Ce petit groupe d'îles situé dans l'océan Indien abrite une base militaire utilisée par la Grande-Bretagne et les États-Unis. Londres a conclu un accord pour restituer l'archipel à l'ancienne colonie de Maurice depuis l'année dernière.
Selon le plan, le Royaume-Uni continuera de contrôler la base militaire de l'île de Diego Garcia avec un contrat de location de 99 ans, avec une option de prolongation permettant aux États-Unis de maintenir leurs opérations ici. Cependant, l'accord nécessite une approbation officielle de Washington.
Cependant, cet accord a été critiqué par le président américain Donald Trump, qui l'a qualifié d'"acte extrêmement stupide".
M. Simon McDonald - ancien haut fonctionnaire du ministère britannique des Affaires étrangères - a déclaré: "Lorsque le président américain s'y opposera publiquement, le gouvernement sera contraint de reconsidérer, de sorte que cet accord sera fortement gelé dans un avenir proche".
Maurice - un pays situé à environ 2 000 km au sud-ouest de Chagos - a déclaré qu'il poursuivrait ses efforts pour prendre le contrôle de l'archipel.

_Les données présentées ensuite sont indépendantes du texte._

#[export] Instance recovering_cancelable : CancelableSource (RecoveringReadOnlyFile T W) := {
  fetch_cancelable patience offset n options generation :=
    stream_reconnect (recovering_read_at_pipelined_cancelable_with_options patience offset n options generation)
}.

(** A player over such a file. *)
#[local] Abbreviation recovering_player := (Player.t (RecoveringReadOnlyFile T W)).

Definition read_recovering_impl (patience : nat) (offset length_ : Z) (cancellation : option Z) :
    est StreamError recovering_player bytes :=
  match cancellation with
  | None => read patience offset length_
  | Some generation => read_cancelable patience offset length_ generation
  end.

Definition read_recovering (patience : nat) (offset length_ : Z) : est StreamError recovering_player bytes :=
  read_recovering_impl patience offset length_ None.

Definition read_recovering_cancelable (patience : nat) (offset length_ generation : Z) :
    est StreamError recovering_player bytes :=
  read_recovering_impl patience offset length_ (Some generation).

Definition prefetch_recovering_cancelable (patience : nat) (hint_offset hint_length generation : Z) :
    est StreamError recovering_player Z :=
  prefetch_cancelable patience hint_offset hint_length generation.
End sources.
(** ** The handle *)

Module VideoBrokerHandle.
#[local] Abbreviation handle := (est BrokerError Shared.t).

Definition generation : handle Z := on_token Playback ReadCancellationToken.generation.

Definition seek : handle Z :=
  rec! _ := on_token Speculative ReadCancellationToken.advance in
  on_token Playback ReadCancellationToken.advance.

Definition send (command : InteractiveCommand.t) : handle unit := fun s =>
  if Shared.receivers s then (Ok tt, Shared.push s command) else (Err Closed, s).

(** [reply_rx.await]: a reply, or a channel that was dropped. *)
Definition awaited {A} (reply : option (BrokerError + A)) : broker A :=
  match reply with
  | Some (inr a) => Ok a
  | Some (inl e) => Err e
  | None => Err Closed
  end.

(** [read] up to its wait for the reply. *)
Definition read (offset length_ : Z) (reply : nat) : handle unit :=
  rec! prefetch_generation := on_token Speculative ReadCancellationToken.advance in
  rec! generation := generation in
  send (InteractiveCommand.Read generation prefetch_generation offset length_ reply).

Definition prefetch (offset length_ : Z) : handle unit :=
  rec! playback_generation := generation in
  rec! prefetch_generation := on_token Speculative ReadCancellationToken.generation in
  fun s =>
    if Shared.receivers s
    then (Ok tt, Shared.publish s
                   (PrefetchCommand.mk playback_generation prefetch_generation offset length_))
    else (Err Closed, s).

(** [close] up to its wait for the reply. *)
Definition close (reply : nat) : handle unit :=
  rec! _ := on_token Speculative ReadCancellationToken.advance in
  rec! _ := on_token Playback ReadCancellationToken.advance in
  send (InteractiveCommand.Shutdown reply).
End VideoBrokerHandle.

(** ** The runner *)

Inductive Answer : Type :=
  | ReadReply (result : BrokerError + bytes)
  | CloseReply (result : BrokerError + CloseInfo.t)
  | Unanswered.

(** What the handles do while the runner is elsewhere. *)
Inductive Happening : Type :=
  | Arrive (command : InteractiveCommand.t)
  | Hint (command : PrefetchCommand.t)
  | HandlesDropped.

Definition happen (s : Shared.t) (h : Happening) : Shared.t :=
  if negb (Shared.senders s) then s else
  match h with
  | Arrive command => Shared.push s command
  | Hint command => Shared.publish s command
  | HandlesDropped => Shared.drop_senders s
  end.

(** Closing consumes the source. *)
Class CloseSource (S : Type) : Type := { close_file_of : S -> outcome StreamError CloseInfo.t }.

Module VideoBrokerRunner.
Record t (S : Type) : Type := mk {
  shared : Shared.t;
  background_sender : bool;
  source : option S;
  file_len : Z;
  reader : VideoReader.t;
  active_generation : Z;
  clock : list Z;
  script : list (list Happening);
  replies : list (InteractiveCommand.t * Answer)
}.
End VideoBrokerRunner.
Arguments VideoBrokerRunner.mk {S}.
Arguments VideoBrokerRunner.shared {S}.
Arguments VideoBrokerRunner.background_sender {S}.
Arguments VideoBrokerRunner.source {S}.
Arguments VideoBrokerRunner.file_len {S}.
Arguments VideoBrokerRunner.reader {S}.
Arguments VideoBrokerRunner.active_generation {S}.
Arguments VideoBrokerRunner.clock {S}.
Arguments VideoBrokerRunner.script {S}.
Arguments VideoBrokerRunner.replies {S}.

(** The variables of [run]. *)
Module Loop.
Record t : Type := mk {
  interactive_open : bool;
  background_open : bool;
  deferred_interactive : option InteractiveCommand.t
}.
Definition start : t := mk true true None.
End Loop.

Inductive SelectedCommand : Type :=
  | Interactive (command : option InteractiveCommand.t)
  | Background (changed : bool).

(** How a turn of the loop ends; [Blocked]: nothing more happens. *)
Inductive Turn : Type := Continue (l : Loop.t) | Break | Blocked.
Inductive RunEnd : Type := Ended | Waiting | OutOfTurns.

Section runner.
Context {S : Type} `{ReadSource S} `{CancelableSource S} `{CloseSource S}.
#[local] Abbreviation runner := (VideoBrokerRunner.t S).
#[local] Abbreviation run_step := (est BrokerError (VideoBrokerRunner.t S)).

Definition set_shared (self : runner) (shared : Shared.t) : runner :=
  VideoBrokerRunner.mk shared (VideoBrokerRunner.background_sender self)
    (VideoBrokerRunner.source self) (VideoBrokerRunner.file_len self) (VideoBrokerRunner.reader self)
    (VideoBrokerRunner.active_generation self) (VideoBrokerRunner.clock self)
    (VideoBrokerRunner.script self) (VideoBrokerRunner.replies self).
Definition set_reader (self : runner) (reader : VideoReader.t) (active_generation : Z) : runner :=
  VideoBrokerRunner.mk (VideoBrokerRunner.shared self) (VideoBrokerRunner.background_sender self)
    (VideoBrokerRunner.source self) (VideoBrokerRunner.file_len self) reader active_generation
    (VideoBrokerRunner.clock self) (VideoBrokerRunner.script self) (VideoBrokerRunner.replies self).
Definition set_script (self : runner) (script : list (list Happening)) : runner :=
  VideoBrokerRunner.mk (VideoBrokerRunner.shared self) (VideoBrokerRunner.background_sender self)
    (VideoBrokerRunner.source self) (VideoBrokerRunner.file_len self) (VideoBrokerRunner.reader self)
    (VideoBrokerRunner.active_generation self) (VideoBrokerRunner.clock self) script
    (VideoBrokerRunner.replies self).
Definition set_replies (self : runner) (replies : list (InteractiveCommand.t * Answer)) : runner :=
  VideoBrokerRunner.mk (VideoBrokerRunner.shared self) (VideoBrokerRunner.background_sender self)
    (VideoBrokerRunner.source self) (VideoBrokerRunner.file_len self) (VideoBrokerRunner.reader self)
    (VideoBrokerRunner.active_generation self) (VideoBrokerRunner.clock self)
    (VideoBrokerRunner.script self) replies.
Definition take_source (self : runner) : runner :=
  VideoBrokerRunner.mk (VideoBrokerRunner.shared self) (VideoBrokerRunner.background_sender self)
    None (VideoBrokerRunner.file_len self) (VideoBrokerRunner.reader self)
    (VideoBrokerRunner.active_generation self) (VideoBrokerRunner.clock self)
    (VideoBrokerRunner.script self) (VideoBrokerRunner.replies self).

Le ministre mauricien des Affaires étrangères, Dhananjay Ramful, a déclaré: "Nous n'ignorerons aucune voie diplomatique ou juridique pour achever le processus de décolonisation dans cette région de l'océan Indien".
Les Chagos indigènes - environ 2 000 personnes ayant été déplacées dans les années 1960-1970 pour faire place à la base militaire - se sont montrés hésitants quant au plan, craignant d'être traités injustement si Maurice prenait le contrôle.
M. Toby Noskwith - porte-parole du groupe de plaidoyer des Chagos indigènes, s'est félicité de la suspension de l'accord. Il a également estimé que cette question était principalement perçue comme une relation entre les nations, tandis que les personnes oubliées étaient la communauté Chagos, en particulier les personnes âgées.
Au cours du deuxième mandat du président américain Donald Trump, l'accord de Chagos a été un facteur important dans les relations spéciales entre la Grande-Bretagne et les États-Unis. De plus, les désaccords entre M. Trump et les alliés de l'OTAN, de la question du Groenland au manque de soutien dans le conflit iranien, ont eu un impact important sur les relations entre la Grande-Bretagne et les États-Unis.
Londres s'est montrée prudente en autorisant Washington à utiliser des bases communes pour attaquer l'Iran, en raison des inquiétudes concernant la légitimité du conflit. Cependant, Diego Garcia est l'une des 2 bases que les États-Unis sont autorisés à utiliser pour des opérations que la Grande-Bretagne affirme être défensives dans le conflit avec l'Iran.